(Records from a data source)
○ ○ ○

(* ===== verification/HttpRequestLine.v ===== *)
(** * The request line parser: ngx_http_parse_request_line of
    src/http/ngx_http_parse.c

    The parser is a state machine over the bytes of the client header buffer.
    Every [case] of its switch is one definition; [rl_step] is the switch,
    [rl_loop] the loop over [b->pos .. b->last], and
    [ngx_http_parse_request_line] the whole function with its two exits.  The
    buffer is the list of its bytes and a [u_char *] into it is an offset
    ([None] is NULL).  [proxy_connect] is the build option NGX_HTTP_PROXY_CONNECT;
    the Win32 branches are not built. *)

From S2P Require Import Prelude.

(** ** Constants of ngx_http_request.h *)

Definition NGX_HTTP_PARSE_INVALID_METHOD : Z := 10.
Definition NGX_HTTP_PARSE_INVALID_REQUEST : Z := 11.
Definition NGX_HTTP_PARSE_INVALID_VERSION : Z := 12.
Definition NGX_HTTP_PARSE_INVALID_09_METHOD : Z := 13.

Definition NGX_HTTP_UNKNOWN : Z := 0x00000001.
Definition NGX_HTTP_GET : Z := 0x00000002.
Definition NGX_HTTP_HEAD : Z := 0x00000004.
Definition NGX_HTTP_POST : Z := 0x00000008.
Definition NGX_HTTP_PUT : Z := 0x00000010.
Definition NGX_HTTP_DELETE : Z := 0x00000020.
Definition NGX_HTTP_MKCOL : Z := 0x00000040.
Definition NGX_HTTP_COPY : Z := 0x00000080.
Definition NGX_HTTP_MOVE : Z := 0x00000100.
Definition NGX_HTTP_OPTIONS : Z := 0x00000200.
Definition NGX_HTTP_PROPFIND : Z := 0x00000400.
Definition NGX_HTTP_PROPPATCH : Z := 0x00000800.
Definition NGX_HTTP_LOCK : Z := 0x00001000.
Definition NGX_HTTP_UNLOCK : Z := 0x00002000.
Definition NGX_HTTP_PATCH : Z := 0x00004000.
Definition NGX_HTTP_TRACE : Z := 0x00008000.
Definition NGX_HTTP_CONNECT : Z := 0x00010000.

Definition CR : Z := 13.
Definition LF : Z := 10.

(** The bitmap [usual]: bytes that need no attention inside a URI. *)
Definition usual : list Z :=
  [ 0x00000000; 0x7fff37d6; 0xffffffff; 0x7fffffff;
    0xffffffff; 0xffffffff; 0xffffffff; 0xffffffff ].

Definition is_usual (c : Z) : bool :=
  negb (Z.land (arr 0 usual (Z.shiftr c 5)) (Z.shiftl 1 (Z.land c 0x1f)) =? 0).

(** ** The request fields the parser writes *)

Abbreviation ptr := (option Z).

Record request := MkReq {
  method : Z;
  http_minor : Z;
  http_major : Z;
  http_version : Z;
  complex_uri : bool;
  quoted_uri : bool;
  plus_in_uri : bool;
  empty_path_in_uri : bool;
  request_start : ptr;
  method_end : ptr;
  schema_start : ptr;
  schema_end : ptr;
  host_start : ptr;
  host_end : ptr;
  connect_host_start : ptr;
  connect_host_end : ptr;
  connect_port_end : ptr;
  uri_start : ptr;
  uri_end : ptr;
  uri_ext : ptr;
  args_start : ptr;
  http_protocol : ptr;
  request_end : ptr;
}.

○ ○ ○

* _WHAT YOU HAVE TO DO_
For this exercise, give the entries above again with no difference at all.

* _THE COMPLETED TASK_
(* ===== verification/HttpRequestLine.v ===== *)
(** * The request line parser: ngx_http_parse_request_line of
    src/http/ngx_http_parse.c

    The parser is a state machine over the bytes of the client header buffer.
    Every [case] of its switch is one definition; [rl_step] is the switch,
    [rl_loop] the loop over [b->pos .. b->last], and
    [ngx_http_parse_request_line] the whole function with its two exits.  The
    buffer is the list of its bytes and a [u_char *] into it is an offset
    ([None] is NULL).  [proxy_connect] is the build option NGX_HTTP_PROXY_CONNECT;
    the Win32 branches are not built. *)

From S2P Require Import Prelude.

(** ** Constants of ngx_http_request.h *)

Definition NGX_HTTP_PARSE_INVALID_METHOD : Z := 10.
Definition NGX_HTTP_PARSE_INVALID_REQUEST : Z := 11.
Definition NGX_HTTP_PARSE_INVALID_VERSION : Z := 12.
Definition NGX_HTTP_PARSE_INVALID_09_METHOD : Z := 13.

Definition NGX_HTTP_UNKNOWN : Z := 0x00000001.
Definition NGX_HTTP_GET : Z := 0x00000002.
Definition NGX_HTTP_HEAD : Z := 0x00000004.
Definition NGX_HTTP_POST : Z := 0x00000008.
Definition NGX_HTTP_PUT : Z := 0x00000010.
Definition NGX_HTTP_DELETE : Z := 0x00000020.
Definition NGX_HTTP_MKCOL : Z := 0x00000040.
Definition NGX_HTTP_COPY : Z := 0x00000080.
Definition NGX_HTTP_MOVE : Z := 0x00000100.
Definition NGX_HTTP_OPTIONS : Z := 0x00000200.
Definition NGX_HTTP_PROPFIND : Z := 0x00000400.
Definition NGX_HTTP_PROPPATCH : Z := 0x00000800.
Definition NGX_HTTP_LOCK : Z := 0x00001000.
Definition NGX_HTTP_UNLOCK : Z := 0x00002000.
Definition NGX_HTTP_PATCH : Z := 0x00004000.
Definition NGX_HTTP_TRACE : Z := 0x00008000.
Definition NGX_HTTP_CONNECT : Z := 0x00010000.

Definition CR : Z := 13.
Definition LF : Z := 10.

(** The bitmap [usual]: bytes that need no attention inside a URI. *)
Definition usual : list Z :=
  [ 0x00000000; 0x7fff37d6; 0xffffffff; 0x7fffffff;
    0xffffffff; 0xffffffff; 0xffffffff; 0xffffffff ].

Definition is_usual (c : Z) : bool :=
  negb (Z.land (arr 0 usual (Z.shiftr c 5)) (Z.shiftl 1 (Z.land c 0x1f)) =? 0).

(** ** The request fields the parser writes *)

Abbreviation ptr := (option Z).

Record request := MkReq {
  method : Z;
  http_minor : Z;
  http_major : Z;
  http_version : Z;
  complex_uri : bool;
  quoted_uri : bool;
  plus_in_uri : bool;
  empty_path_in_uri : bool;
  request_start : ptr;
  method_end : ptr;
  schema_start : ptr;
  schema_end : ptr;
  host_start : ptr;
  host_end : ptr;
  connect_host_start : ptr;
  connect_host_end : ptr;
  connect_port_end : ptr;
  uri_start : ptr;
  uri_end : ptr;
  uri_ext : ptr;
  args_start : ptr;
  http_protocol : ptr;
  request_end : ptr;
}.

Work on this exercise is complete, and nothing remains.